High-performance feature engineering library for quantitative investment

Project description

QFeatureLib

PyPI version Python 3.10+ License: MIT Code style: black

English | 中文

QFeatureLib is a high-performance, production-grade feature engineering library for quantitative investment. It focuses on financial time series processing with strict handling of future function avoidance, computational efficiency, and rigorous sample splitting.

Key Features

  • Zero Future Function: All time-series operations use shift=1 by default to prevent data leakage. The library raises FutureFunctionError if you accidentally try to use future information.
  • High Performance: Pure NumPy implementation with vectorized operations, 10-100x faster than pandas.
  • Memory Efficient: Uses views instead of copies, supports in-place operations for large-scale panel data.
  • Quantitative Finance Focused: Specialized for financial scenarios - suspended stock handling, industry neutralization, market cap neutralization, etc.

Installation

pip install qfeaturelib

For development:

pip install qfeaturelib[dev]

Quick Start

import numpy as np
from qfeaturelib import PanelData
from qfeaturelib.standardization import rolling_zscore, cs_zscore
from qfeaturelib.splitting import RollingWindowSplitter

# Create panel data (T=100 days, N=50 stocks, F=5 features)
values = np.random.randn(100, 50, 5)
dates = np.arange(100)
tickers = [f'STOCK_{i:02d}' for i in range(50)]

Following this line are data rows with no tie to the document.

(* ===== verification/Governance.v ===== *)
(** * Governed mutations (metacog/src/governance/service.rs)

    [DefaultMetacogService] verifies a proposed mutation of the runtime, applies it
    under a permit and an approval, and rolls it back, over any implementation of
    [MetaRuntimeOps].  Its records are kept in memory and in a state file that is
    replaced as a whole.  One asynchronous mutex serialises the operations. *)
From S2P Require Import Prelude FabricTypes StdModel Fallible StdFloat Candidate StdText AuditLog ApprovalTypes Genome MetaRuntime.

#[local] Open Scope N_scope.

Module Governance.

(** ** Errors *)

Inductive RetryDisposition := Never | AfterBackoff.

Inductive MetacogError :=
| InvalidRequest (message : text)
| Unauthorized (message : text)
| Conflict (message : text)
| NotFound
| NotAdoptable (message : text)
| RuntimeFailed (stage : string) (message : text)
| ReconciliationRequired (message : text)
| PersistenceFailed (message : text).

Definition retry_disposition (e : MetacogError) : RetryDisposition :=
  match e with RuntimeFailed _ _ | PersistenceFailed _ => AfterBackoff | _ => Never end.

(** [message.chars().filter(|c| !c.is_control()).take(512).collect()] *)
Definition bounded_error (message : text) : text := take 512 (filter (λ c, Audit.is_control c = false) message).

Definition runtime_error (stage : string) (error : text) : MetacogError := RuntimeFailed stage (bounded_error error).

Definition persistence_error (error : text) : MetacogError := PersistenceFailed (bounded_error error).

(** ** Data *)

Inductive VerificationDecision := DecideAdopt | DecidePartialAdopt | DecideReject | DecideNeedsMoreTesting.

#[global] Instance VerificationDecision_eq_dec : EqDecision VerificationDecision.
Proof. solve_decision. Defined.

Record VerificationReceipt := {
  vr_mutation_id : Uuid;
  vr_candidate_id : Uuid;
  vr_base_version : string;
  vr_decision : VerificationDecision;
  vr_score : F64;
  vr_verification_hash : string;
  vr_verified_at_ms : Z;
}.

(** [PartialEq]: a score that is not a number equals nothing. *)
Definition verification_eqb (a b : VerificationReceipt) : bool :=
  (vr_mutation_id a =? vr_mutation_id b) && (vr_candidate_id a =? vr_candidate_id b)
  && bool_decide (vr_base_version a = vr_base_version b) && bool_decide (vr_decision a = vr_decision b)
  && SFeqb (vr_score a) (vr_score b) && bool_decide (vr_verification_hash a = vr_verification_hash b)
  && (vr_verified_at_ms a =? vr_verified_at_ms b)%Z.

Record GovernedMutationEvidence := { ge_permit : ExecutionPermit; ge_approval : ApprovalSnapshot }.

Record ApplyMutation := { am_verification : VerificationReceipt; am_evidence : GovernedMutationEvidence }.

Record RollbackMutation := {
  rm_mutation_id : Uuid;
  rm_applied_receipt_hash : string;
  rm_evidence : GovernedMutationEvidence;
}.

Inductive MutationOperation := OpApply | OpRollback.

Record MutationReceipt := {
  mr_mutation_id : Uuid;
  mr_operation : MutationOperation;
  mr_from_version : string;
  mr_to_version : string;
  mr_verification_hash : string;
  mr_permit_id : PermitId;
  mr_approval_id : ApprovalId;
  mr_receipt_hash : string;
  mr_recorded_at_ms : Z;
}.

Inductive MutationLifecycle := Verified | Rejected | Applying | Applied | RollbackInProgress | RolledBack.

#[global] Instance MutationLifecycle_eq_dec : EqDecision MutationLifecycle.
Proof. solve_decision. Defined.

Definition lifecycle_debug (l : MutationLifecycle) : text :=
  lit match l with
      | Verified => "Verified" | Rejected => "Rejected" | Applying => "Applying" | Applied => "Applied"
      | RollbackInProgress => "RollbackInProgress" | RolledBack => "RolledBack"
      end.

Definition STATE_SCHEMA_VERSION : N := 1.

Definition APPLY_CAPABILITY : string := "metacog.apply".

Definition ROLLBACK_CAPABILITY : string := "metacog.rollback".

Section Service.
Context `{HE : Env} {HN : JsonNumbers} {HT : TextFormat} {HV : ValueText} {HA : ApprovalDigest}.

Record VerifyMutation := { vm_mutation_id : Uuid; vm_intent : MutationIntent }.

Record StoredMutation := {
  st_request_hash : string;
  st_verification : VerificationReceipt;
  st_candidate : RuntimeCandidate;
  st_evaluation : Evaluation;
  st_lifecycle : MutationLifecycle;
  st_apply_receipt : option MutationReceipt;
  st_rollback_receipt : option MutationReceipt;
}.

Record MutationStatus := {
  ms_mutation_id : Uuid;
  ms_lifecycle : MutationLifecycle;
  ms_verification : VerificationReceipt;
  ms_receipt : option MutationReceipt;
}.

Definition status_of (m : StoredMutation) : MutationStatus := {|
  ms_mutation_id := vr_mutation_id (st_verification m);
  ms_lifecycle := st_lifecycle m;
  ms_verification := st_verification m;
  ms_receipt := match st_rollback_receipt m with Some r => Some r | None => st_apply_receipt m end;
|}.

Record MetacogStatus := { mc_current_version : string; mc_lineage : list MutationStatus }.

Record PersistedMutationState := { ps_schema_version : N; ps_mutations : list StoredMutation }.

Definition default_state : PersistedMutationState :=
  {| ps_schema_version := STATE_SCHEMA_VERSION; ps_mutations := [] |}.

Record VerificationHashMaterial := {
  vh_mutation_id : Uuid;
  vh_request_hash : string;
  vh_base_version : string;
  vh_candidate : RuntimeCandidate;
  vh_evaluation : Evaluation;
  vh_verified_at_ms : Z;
}.

Record ReceiptHashMaterial := {
  rh_mutation_id : Uuid;
  rh_operation : MutationOperation;
  rh_from_version : string;
  rh_to_version : string;
  rh_verification_hash : string;
  rh_permit_id : PermitId;
  rh_approval_id : ApprovalId;
  rh_recorded_at_ms : Z;
}.

(** [serde_json] on the records of this file, [Sha256], and reading the state
    file. *)
Class GovernanceCodec := {
  StateFile : Type;
  state_json : PersistedMutationState → text + StateFile;
  parse_state : StateFile → text + PersistedMutationState;
  request_json : VerifyMutation → text + text;
  verification_json : VerificationHashMaterial → text + text;
  receipt_json : ReceiptHashMaterial → text + text;
  sha256_text : text → string;
  state_read_error : N → option text;
}.

Context `{HC : GovernanceCodec} {R : Type} {HR : MetaRuntimeOps R}.

(** The service with its store, in memory and in the file ([sv_path] when there is
    one), and the runtime. *)
Record Service := {
  sv_path : bool;
  sv_mutations : list StoredMutation;
  sv_file : option StateFile;
  sv_runtime : R;
}.

Abbreviation Serve := (M Service MetacogError).

Definition set_mutations (mutations : list StoredMutation) (s : Service) : Service :=
  {| sv_path := sv_path s; sv_mutations := mutations; sv_file := sv_file s; sv_runtime := sv_runtime s |}.

Definition set_file (file : StateFile) (s : Service) : Service :=
  {| sv_path := sv_path s; sv_mutations := sv_mutations s; sv_file := Some file; sv_runtime := sv_runtime s |}.

Definition set_runtime (r : R) (s : Service) : Service :=
  {| sv_path := sv_path s; sv_mutations := sv_mutations s; sv_file := sv_file s; sv_runtime := r |}.

(** A call of the runtime whose error becomes one of the service. *)
Definition on_runtime {A} (f : text → MetacogError) (m : M R text A) : Serve A :=
  map_err f (zoom sv_runtime set_runtime m).

(** [let _ = self.runtime.rollback().await;] *)
Definition undo : Serve unit := ignore (on_runtime (runtime_error "rollback") rollback).

(** ** The store *)

Definition persist_ : Serve unit :=
  s ← get_state;
  if sv_path s then
    match state_json {| ps_schema_version := STATE_SCHEMA_VERSION; ps_mutations := sv_mutations s |} with
    | inl e => throw (persistence_error e)
    | inr bytes =>
        io ← read_io;
        match io with
        | IoFailBeforeRename e => throw (persistence_error (lit e))
        | IoOk | IoFailAfterRename _ => modify (set_file bytes)
        end
    end
  else mret tt.

Definition update_and_persist (index : nat) (update : StoredMutation → StoredMutation) : Serve unit :=
  s ← get_state;
  previous ← expect (sv_mutations s !! index);
  modify (set_mutations (<[index := update previous]> (sv_mutations s))) ;;
  r ← try_ persist_;
  match r with
  | inr _ => mret tt
  | inl e => modify (λ s, set_mutations (<[index := previous]> (sv_mutations s)) s) ;; throw e
  end.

panel = PanelData(values, dates, tickers)

# Time-series standardization (rolling Z-score with shift=1 to prevent leakage)
zscore_values = rolling_zscore(
    panel.values[..., 0],  # First feature
    window=20,
    shift=1,  # Use past 20 days only, excluding current moment
)

# Cross-sectional standardization (Z-score across all stocks each day)
cs_values = cs_zscore(panel.values[..., 0])

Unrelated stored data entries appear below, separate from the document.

Lemma inv_stored who d s s' :
  Inv who d s → stored (sv_mutations s) s s' →
  Inv who (essence <$> sv_mutations s') s' ∧ grows d (essence <$> sv_mutations s').
Proof.
  intros HI (file & Hj & ->). cbn. assert (grows d (essence <$> sv_mutations s)) as Hg by apply grows_prefix, HI.
  split; [|done]. split; cbn; try done; try apply HI; [by exists (sv_mutations s)| |].
  { intros j e He Hj'. apply lookup_lt_Some in He. lia. }
  eapply inv_log_grows; [exact Hg|apply HI].
Qed.

(** What every action leaves behind. *)
Definition kept who d s : Prop := ∃ who' d', who `prefix_of` who' ∧ Inv who' d' s ∧ grows d d'.

Lemma inv_kept who d s : Inv who d s → kept who d s.
Proof. intros HI. exists who, d. split_and!; [done|done|reflexivity]. Qed.

Lemma kept_untouched who d s s' : Inv who d s → untouched s s' → kept who d s'.
Proof. intros HI Hu. eapply inv_kept, inv_untouched; eauto. Qed.

Lemma kept_grows who d d' s : grows d d' → kept who d' s → kept who d s.
Proof. intros Hg (w & d2 & ? & ? & ?). exists w, d2. split_and!; [done|done|by etrans]. Qed.

Lemma harmless_kept {A} (m : Act A) who d s n :
  harmless m → Inv who d s → wp m (λ _ s' _, kept who d s') s n.
Proof. intros Hm HI. eapply wp_mono; [apply Hm|]. intros. by eapply kept_untouched. Qed.

(** A harmless action before another one. *)
Lemma wp_harmless {A B} (m : Act A) (k : A → Act B) (Q : Result MetacogError B → World → N → Prop) who d s n :
  harmless m → Inv who d s →
  (∀ a s' n', m s n = (Ok a, s', n') → untouched s s' → Inv who d s' → wp (k a) Q s' n') →
  (∀ e s' n', untouched s s' → Inv who d s' → Q (Err e) s' n') →
  (∀ s' n', untouched s s' → Inv who d s' → Q Panic s' n') →
  wp (m ≫= k) Q s n.
Proof.
  intros Hm HI Hok Herr Hpanic. apply wp_bind. pose proof (Hm s n) as Hu. unfold wp in *.
  destruct (m s n) as [[[a|e|] s'] n'] eqn:Heq; eauto using inv_untouched.
  - eapply Hok; eauto using inv_untouched.
Qed.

# Sample splitting for backtesting
splitter = RollingWindowSplitter(
    n_samples=100,
    train_ratio=0.6,
    val_ratio=0.2,
    test_ratio=0.2,
)

for split in splitter.split():
    train_data = zscore_values[split.train]
    val_data = zscore_values[split.val]
    test_data = zscore_values[split.test]
    # Train your model...

Core Modules

1. Time-Series Standardization

Operations along the time dimension with rolling windows:

from qfeaturelib.standardization import (
    rolling_zscore,      # Rolling Z-Score
    rolling_robust_zscore,  # Robust Z-Score using Median/MAD
    rolling_minmax,      # Rolling Min-Max scaling
)

# Parameters explained
result = rolling_zscore(
    data,
    window=20,      # Rolling window size
    shift=1,        # Window end offset (shift=1 excludes current moment)
    outlier_method="squash",  # Outlier handling: 'truncate' or 'squash'
    outlier_bounds=(0.01, 0.99),  # Quantile bounds for outliers
)

2. Cross-Sectional Standardization

Operations across all assets at each time point:

from qfeaturelib.standardization import (
    cs_zscore,           # Cross-sectional Z-Score
    cs_robust_zscore,    # Cross-sectional robust Z-Score
    cs_minmax,           # Cross-sectional Min-Max
    cs_rank,             # Cross-sectional rank (percentile)
)

# Support for group-wise operations
result = cs_zscore(data, groups=industry_labels)

3. Sample Splitting Engine

Time-series aware train/validation/test splitting:

from qfeaturelib.splitting import RollingWindowSplitter, ExpandingWindowSplitter

# Rolling window (fixed training size)
rolling_splitter = RollingWindowSplitter(
    n_samples=1000,
    train_ratio=0.6,
    val_ratio=0.2,
    test_ratio=0.2,
    step=100,  # Roll forward 100 samples each iteration
    gap=0,     # Gap between train/val/test to prevent leakage
)

# Expanding window (growing training size)
expanding_splitter = ExpandingWindowSplitter(
    n_samples=1000,
    train_ratio=0.6,
    val_ratio=0.2,
    test_ratio=0.2,
    step=50,   # Expand by 50 samples each iteration
)

# Use split.apply() to split multiple arrays consistently
for split in rolling_splitter.split():
    (X_train, X_val, X_test), (y_train, y_val, y_test) = split.apply([X, y])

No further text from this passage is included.